Can your office be perfect? Maybe not, but ‘ideal’ is possible
Can your office be perfect? Maybe not, but ideal’ is possible
Open access, strong leadership are key elements
Envision the ideal medical office, a place where patients can call for an appointment and come in the same day. It’s an office where staff morale is high and patients feel like partners in their care. There is a steady flow of information allowing physicians to discover inefficient or faulty processes and fix them.
Medical groups around the country are trying to turn that vision into reality through a project sponsored by the Institute of Healthcare Improvement (IHI) in Boston. Rather than seeking to address a narrow quality improvement goal, 42 quality improvement (QI) teams at 23 health care organizations are working to become prototypes of a patient-centered and quality-based practice through the "Idealized Design of Clinical Office Practices" project. (For a list of the principles for clinical office practices, see box, p. 146.)
"It really is daunting," says Frank Littell, MD, an internist with Peacehealth Medical Group in Eugene, OR, and a faculty member with the IHI project. Yet the dangers of not acting were even greater. "The challenge we faced is that like many other integrated delivery systems, the medical group has lost money ever since the development of the integrated system. We had an opportunity to look at the redesign of the medical group."
The first sites began examining their processes in January 1999. They are collecting data every six months and anticipate having significant improvements to reveal within three years, says project manager Mora Babineau, MHP.
Some benefits are readily apparent, Littell says, pointing out that initial changes have boosted the morale of staff and physicians and increased patient satisfaction.
Scheduling and access are areas that plague staff, physicians, and patients alike. So the "Idealized Design" practices began by trying to improve patient flow and scheduling, often moving toward open access that allows same-day scheduling and attempts to match physician supply with patient demand.
"What are the one or two areas that people are disgruntled about on a daily basis? Their schedules," says Babineau. "People felt they had no time."
So practices greatly reduced scheduling types and, in some cases, added hours. "It also helps you when people are in for an appointment to max-pack’" by addressing preventive needs even though the patient came in for an acute problem, she explains.

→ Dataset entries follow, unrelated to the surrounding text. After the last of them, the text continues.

(** A store of bytes into the region succeeds; it puts them at [va] and changes no other
    address of the region. *)
Lemma vwrite_spec root lo hi l : forall st va,
  as_inv st root -> region st root lo hi -> lo <= va -> va + Z.of_nat (length l) <= hi -> 0 <= va -> hi <= 2 ^ 48 ->
  exists m, vwrite root va l (ram st) = Some m /\ stored st root lo hi m /\
    (byte_list l -> at_bytes root m va l) /\
    forall w, lo <= w < hi -> ~ va <= w < va + Z.of_nat (length l) -> vbyte root m w = vbyte root (ram st) w.
Proof.
  induction l as [|b l IH]; intros st va Ha Hr Hlo Hhi H0 H48; cbn [vwrite].
  { eexists. split; [done|]. split; [by apply stored_refl|]. split; [done|done]. }
  cbn [length] in Hhi. destruct (store_byte st root lo hi va b Ha Hr) as (m1 & -> & S1 & V1); [lia|].
  cbn [mbind option_bind]. rewrite u64_small by lia.
  destruct (IH (set_ram m1 st) (va + 1)) as (m2 & E2 & S2 & A2 & V2); try lia; [apply S1|apply S1|]. cbn [ram set_ram] in E2, V2. rewrite E2.
  exists m2. split; [done|]. split; [by eapply stored_compose|]. split.
  - intros Hb. apply Forall_cons in Hb as [Hb Hbl]. intros [|i] c Hi; cbn in Hi.
    + injection Hi as <-. replace (va + Z.of_nat 0) with va by lia. rewrite V2, V1 by lia. by rewrite Z.eqb_refl, u8_small.
    + rewrite <- (A2 Hbl i c Hi). f_equal. lia.
  - intros w Hw Hout. cbn [length] in Hout. rewrite V2, V1 by lia. by rewrite (proj2 (Z.eqb_neq _ _)) by lia.
Qed.

(** Words are bytes. *)
Definition word_bytes (ws : list Z) : list Z := concat (le_bytes 8 <$> ws).

Lemma le_bytes_length n v : length (le_bytes n v) = n.
Proof. unfold le_bytes. by rewrite length_fmap, length_seq. Qed.

Lemma word_bytes_length ws : length (word_bytes ws) = (8 * length ws)%nat.
Proof.
  unfold word_bytes. induction ws as [|w ws IH]; [done|]. cbn [fmap list_fmap concat length].
  rewrite length_app, le_bytes_length, IH. lia.
Qed.

Lemma le_bytes_list n v : byte_list (le_bytes n v).
Proof.
  apply Forall_forall. intros b Hb. apply list_elem_of_fmap in Hb as (i & -> & _).
  change 255 with (Z.ones 8). rewrite Z.land_ones by lia. apply Z.mod_pos_bound. lia.
Qed.

Lemma word_bytes_list ws : byte_list (word_bytes ws).
Proof.
  unfold word_bytes. induction ws as [|w ws IH]; [constructor|]. cbn [fmap list_fmap concat].
  apply Forall_app. split; [apply le_bytes_list|done].
Qed.

Lemma vwrite_app root l1 : forall l2 va m,
  0 <= va -> va + Z.of_nat (length l1) < 2 ^ 64 ->
  vwrite root va (l1 ++ l2) m = m ← vwrite root va l1 m; vwrite root (va + Z.of_nat (length l1)) l2 m.
Proof.
  induction l1 as [|b l1 IH]; intros l2 va m H0 H64; cbn [app vwrite length]; [by rewrite Z.add_0_r|].
  destruct (vwr8 root va b m) as [m'|]; [|done]. cbn [length] in H64. cbn [mbind option_bind]. rewrite u64_small by lia.
  rewrite IH by lia. by replace (va + 1 + Z.of_nat (length l1)) with (va + Z.of_nat (S (length l1))) by lia.
Qed.

Lemma vwrite_words_bytes root ws : forall va m,
  0 <= va -> va + 8 * Z.of_nat (length ws) < 2 ^ 64 -> vwrite_words root va ws m = vwrite root va (word_bytes ws) m.
Proof.
  induction ws as [|w ws IH]; intros va m H0 H64; [done|]. cbn [length] in H64.
  change (word_bytes (w :: ws)) with (le_bytes 8 w ++ word_bytes ws).
  rewrite vwrite_app by (rewrite ?le_bytes_length; lia). cbn [vwrite_words]. rewrite le_bytes_length.
  destruct (vwrite root va (le_bytes 8 w) m) as [m'|]; [|done]. cbn [mbind option_bind].
  rewrite u64_small by lia. by apply IH; lia.
Qed.

(** ** The pages of the stack *)

Lemma table_of_aligned p : 0 <= p < 2 ^ 64 -> p mod 4096 = 0 -> table_of p = p.
Proof. intros Hp Ha. unfold table_of. rewrite land_mask64 by lia. change (2 ^ 12) with 4096. lia. Qed.

(** The bytes of the region are not data bytes of an earlier state. *)
Definition fresh_in (st0 st : phys) (root lo hi : Z) : Prop :=
  forall w pa, lo <= w < hi -> translate (ram st) root w = Some pa -> ~ data_byte st0 root pa.

(** Allocating a page and mapping it at the end of a region. *)
Lemma map_page_region st root lo virt flags p st1 st2 :
  as_inv st root -> region st root lo virt -> 0 <= lo <= virt -> virt mod 4096 = 0 -> virt + 4096 <= 2 ^ 48 ->
  0 <= flags < 4096 -> present flags = true -> huge flags = false ->
  pmm_alloc_page st = (p, st1) -> p <> 0 -> paging_map_for_process root p virt flags st1 = (0, st2) ->
  as_inv st2 root /\ region st2 root lo (virt + 4096) /\ grows st st2 /\ data_kept st st2 root /\
  (forall w, 0 <= w < 2 ^ 48 -> translate (ram st2) root w =
     if (virt <=? w) && (w <? virt + 4096) then Some (p + (w - virt)) else translate (ram st) root w) /\
  forall x, data_byte st root x -> ~ p <= x < p + 4096.
Proof.
  intros Ha Hr Hlo Hal H48 F1 F2 F3 Ea Hp Em.
  destruct (pmm_alloc_cases st p st1 (as_pmm _ _ Ha) Ea) as [(-> & _)|(idx & -> & _ & Hpa)]; [done|].
  set (p := page_addr st idx) in *.
  destruct (alloc_data st idx st1 root Ha Hpa) as (Ha1 & G1 & D1 & T1 & P1). fold p in P1.
  destruct (page_addr_aligned st idx (as_pmm _ _ Ha) (pa_page _ _ _ Hpa)) as (Hpal & Hpos & Hp64). fold p in Hpal, Hpos, Hp64.
  destruct (paging_map_small st1 root p virt flags 0 st2 Ha1 ltac:(lia) F1 F2 F3 Em) as (Ha2 & G2 & D2 & [[? _]|[_ T2]]); [done|].
  assert (Dk : data_kept st st2 root) by (by eapply data_kept_trans).
  assert (Htr : forall w, 0 <= w < 2 ^ 48 -> translate (ram st2) root w =
    if (virt <=? w) && (w <? virt + 4096) then Some (p + (w - virt)) else translate (ram st) root w).
  { intros w Hw. rewrite T2, T1, same_page_range, table_of_aligned by lia.
    destruct (Z.leb_spec virt w), (Z.ltb_spec w (virt + 4096)); cbn [andb]; try done. do 2 f_equal. change (2 ^ 12) with 4096. dlia. }
  assert (Hfree : forall x, data_byte st root x -> ~ p <= x < p + 4096).
  { intros x Hx Hin. pose proof (db_used _ _ _ Hx idx (pa_page _ _ _ Hpa) Hin) as Hu. by rewrite (pa_free _ _ _ Hpa) in Hu. }
  assert (Hold : forall w q, lo <= w < virt -> translate (ram st) root w = Some q -> ~ p <= q < p + 4096).
  { intros w q Hw E. destruct (rg_bytes _ _ _ _ Hr w Hw) as (pw & Ew & Hd). assert (pw = q) as -> by congruence. by apply Hfree. }
  split; [done|]. split; [|split; [exact (grows_trans _ _ _ G1 G2)|by split_and!]]. split.
  - intros w Hw. rewrite Htr by lia. rewrite (proj2 (Z.ltb_lt w _)), andb_true_r by lia. destruct (Z.leb_spec virt w).
    + eexists. split; [done|]. apply D2, P1. lia.
    + destruct (rg_bytes _ _ _ _ Hr w) as (pw & Ew & Hd); [lia|]. exists pw. split; [done|]. by apply Dk.
  - intros w w' q Hw Hw'. rewrite !Htr by lia. rewrite !(proj2 (Z.ltb_lt _ (virt + 4096))), !andb_true_r by lia.
    destruct (Z.leb_spec virt w), (Z.leb_spec virt w'); intros E E'.
    + injection E as E. injection E' as E'. lia.
    + exfalso. injection E as E. apply (Hold w' q); [lia|done|lia].
    + exfalso. injection E' as E'. apply (Hold w q); [lia|done|lia].
    + apply (rg_inj _ _ _ _ Hr w w' q); auto; lia.
Qed.

Lemma map_page st0 st root lo virt flags p st1 st2 :
  data_kept st0 st root -> fresh_in st0 st root lo virt -> as_inv st root -> region st root lo virt -> 0 <= lo <= virt -> virt mod 4096 = 0 -> virt + 4096 <= 2 ^ 48 ->
  0 <= flags < 4096 -> present flags = true -> huge flags = false ->
  pmm_alloc_page st = (p, st1) -> p <> 0 -> paging_map_for_process root p virt flags st1 = (0, st2) ->
  as_inv st2 root /\ region st2 root lo (virt + 4096) /\ data_kept st0 st2 root /\ fresh_in st0 st2 root lo (virt + 4096).
Proof.
  intros K0 Hfr Ha Hr Hlo Hal H48 F1 F2 F3 Ea Hp Em.
  destruct (map_page_region st root lo virt flags p st1 st2) as (Ha2 & Hr2 & _ & Dk & Htr & Hfree); try done.
  split_and!; [done|done|by eapply data_kept_trans|].
  intros w q Hw E Hd. rewrite Htr, (proj2 (Z.ltb_lt w _)), andb_true_r in E by lia. destruct (Z.leb_spec virt w).
  - injection E as E. apply (Hfree q); [by apply K0|lia].
  - revert Hd. apply (Hfr w); [lia|done].
Qed.

Lemma region_sub st root lo hi lo' hi' : region st root lo hi -> lo <= lo' -> hi' <= hi -> region st root lo' hi'.
Proof. intros [Hb Hi] Hl Hh. split; [intros w Hw; apply Hb; lia|intros w w' pa Hw Hw'; apply Hi; lia]. Qed.

Lemma region_empty st root lo : region st root lo lo.
Proof. split; intros; lia. Qed.

(** The lowest address of the stack. *)
Definition stack_low : Z := user_stack_top - 64 * 4096.

Lemma map_stack_spec root st0 n : forall i st st',
  data_kept st0 st root -> fresh_in st0 st root stack_low (stack_low + i * 4096) -> as_inv st root -> region st root stack_low (stack_low + i * 4096) -> 0 <= i -> i + Z.of_nat n = 64 ->
  map_stack root i n st = (true, st') ->
  as_inv st' root /\ region st' root stack_low user_stack_top /\ data_kept st0 st' root /\
  fresh_in st0 st' root stack_low user_stack_top.
Proof.
  induction n as [|n IH]; intros i st st' K0 Hfr Ha Hr Hi Hn Hm; cbn [map_stack] in Hm.
  { injection Hm as <-. split; [done|]. replace user_stack_top with (stack_low + i * 4096) by (unfold stack_low; lia). done. }
  destruct (pmm_alloc_page st) as [p st1] eqn:Ea. destruct (Z.eqb_spec p 0) as [|Hp]; [done|].
  change (user_stack_top - (64 - i) * 4096) with (user_stack_top - (64 - i) * 4096) in Hm.
  replace (user_stack_top - (64 - i) * 4096) with (stack_low + i * 4096) in Hm by (unfold stack_low; lia).
  destruct (paging_map_for_process root p (stack_low + i * 4096) user_rw st1) as [r st2] eqn:Em.
  destruct r as [|?|?]; [|done|done]. destruct user_rw_flags as (F1 & F2 & F3).
  destruct (map_page st0 st root stack_low (stack_low + i * 4096) user_rw p st1 st2) as (Ha2 & Hr2 & Dk & Hfr2);
    try done; unfold stack_low, user_stack_top in *; try lia; [dlia|].
  apply (IH (i + 1) st2 st'); try done; try lia;
    by replace (0x4000000000 - 64 * 4096 + (i + 1) * 4096) with (0x4000000000 - 64 * 4096 + i * 4096 + 4096) by lia.
Qed.

(** Mapping the page above a region, which [map_guard] does, keeps it. *)
Lemma map_guard_spec root st0 st lo :
  data_kept st0 st root -> fresh_in st0 st root lo user_stack_top -> as_inv st root -> region st root lo user_stack_top -> 0 <= lo <= user_stack_top ->
  as_inv (map_guard root st) root /\ region (map_guard root st) root lo user_stack_top /\
  data_kept st0 (map_guard root st) root /\ fresh_in st0 (map_guard root st) root lo user_stack_top.
Proof.
  intros K0 Hfr Ha Hr Hlo. unfold map_guard. destruct (pmm_alloc_page st) as [p st1] eqn:Ea.
  destruct (Z.eqb_spec p 0) as [Hp|Hp].
  { destruct (pmm_alloc_cases st p st1 (as_pmm _ _ Ha) Ea) as [(_ & -> & _)|(? & _ & ? & _)]; done. }
  destruct (pmm_alloc_cases st p st1 (as_pmm _ _ Ha) Ea) as [(-> & _)|(idx & -> & _ & Hpa)]; [done|].
  destruct (alloc_data st idx st1 root Ha Hpa) as (Ha1 & G1 & D1 & T1 & P1).
  destruct (page_addr_aligned st idx (as_pmm _ _ Ha) (pa_page _ _ _ Hpa)) as (Hpal & Hpos & Hp64).
  set (p := page_addr st idx) in *.
  destruct (fill_data st1 root (memset (ram st1) p 0 page_size) Ha1) as (Ha2 & G2 & T2 & D2).
  { intros x Hx. apply rd8_memset_out. change (Z.of_nat page_size) with 4096.
    destruct (decide (p <= x < p + 4096)) as [Hin|]; [by destruct Hx; apply P1|lia]. }
  set (st2 := set_ram _ st1) in *.
  change (Z.lor PAGE_PRESENT PAGE_USER) with 5.
  destruct (paging_map_for_process root p user_stack_top 5 st2) as [r st3] eqn:Em. cbn [snd].
  destruct (paging_map_small st2 root p user_stack_top 5 r st3 Ha2 ltac:(lia) ltac:(lia) eq_refl eq_refl Em)
    as (Ha3 & G3 & D3 & T3).
  assert (Hfree : forall x, data_byte st root x -> ~ p <= x < p + 4096).
  { intros x Hx Hin. pose proof (db_used _ _ _ Hx idx (pa_page _ _ _ Hpa) Hin) as Hu. by rewrite (pa_free _ _ _ Hpa) in Hu. }
  assert (Dk : data_kept st st3 root).
  { intros x Hx. destruct (D1 x Hx) as [Hx1 E1]. destruct (D3 x (D2 x Hx1)) as [Hx3 E3]. split; [done|].
    rewrite E3, <- E1. apply rd8_memset_out. change (Z.of_nat page_size) with 4096. specialize (Hfree x Hx). lia. }
  assert (Htr : forall w, lo <= w < user_stack_top -> translate (ram st3) root w = translate (ram st) root w).
  { intros w Hw. destruct T3 as [[_ T3]|[_ T3]]; rewrite T3.
    - unfold st2. cbn [ram set_ram]. by rewrite T2, T1.
    - rewrite same_page_range by (unfold user_stack_top in *; (lia || done)).
      rewrite (proj2 (Z.leb_gt _ _)) by lia. cbn [andb]. unfold st2. cbn [ram set_ram]. by rewrite T2, T1. }
  split; [done|]. split; [|split; [by eapply data_kept_trans|intros w q Hw; rewrite Htr by done; by apply Hfr]]. split.
  - intros w Hw. rewrite Htr by done. destruct (rg_bytes _ _ _ _ Hr w Hw) as (pw & E & Hd). exists pw. split; [done|by apply Dk].
  - intros w w' q Hw Hw'. rewrite !Htr by done. by apply (rg_inj _ _ _ _ Hr).
Qed.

For Peacehealth, open access went hand in hand with another innovative change — care teams. The medical group moved schedulers and clerks to the back of the office into the doctor-nurse care teams. Each team now has a dedicated scheduler who answers a separate phone number for one team. The nurses and medical assistants have been cross-trained to handle patient phone calls and paperwork.
The changes correspond to a business model called "Lean Thinking," based on a book by the same name written by James Womack and Daniel Jones.
"Most clinics have a lot of inefficiency," says Littell. "Nobody in the front knows what the people in the back are doing. Nobody in the back knows or appreciates what the people in the front are doing. "We decided to combine the front and the back office, to create three teams with three or four providers per team," he says. "The people involved in the delivery of health care should all work together, and that includes the front office."
The change improves patient flow because the cross-trained staff can now support each other.
Test new ideas with leaders’ support
Peacehealth has just begun considering other changes using a rapid cycle process of quality improvement that allows the medical group to test ideas and expand or discard them. For example, Peacehealth is creating a software-based registry of diabetic patients to help the medical group track their care.
"Some of us in the group are experimenting with audiotaping the visit and giving it to the patient to improve compliance with instructions," says Littell, who adds that written instructions also are provided.
The medical group also may add some lab capabilities that would allow for "real-time" results to increase efficiency in patient care.
Other IHI project participants are adopting other innovations, but it’s still too early to capture many lessons from the practices that seek to redefine how they provide care, says Babineau. "It takes a long time to make change. We’re facing that reality as we’re heading to our second year."
Yet one fact is clear: Success relies largely on the commitment the project receives, she says. "It’s important to have leadership from the CEO level and leadership at the site. We’re seeing success where the leadership is coming from the physicians. Putting them back in charge of this work is the right way to go."
IHI also requires the sites to devote a half-time or full-time employee as a project manager. Each quality improvement team sets specific aims, and the project manager coordinates monthly data collection and a monthly report to senior leadership, staff, and IHI.
"If you’re really serious about doing this, you need someone who is collecting information, getting your data walls up [to track trends using charts], making sure everyone is staying focused," Babineau says.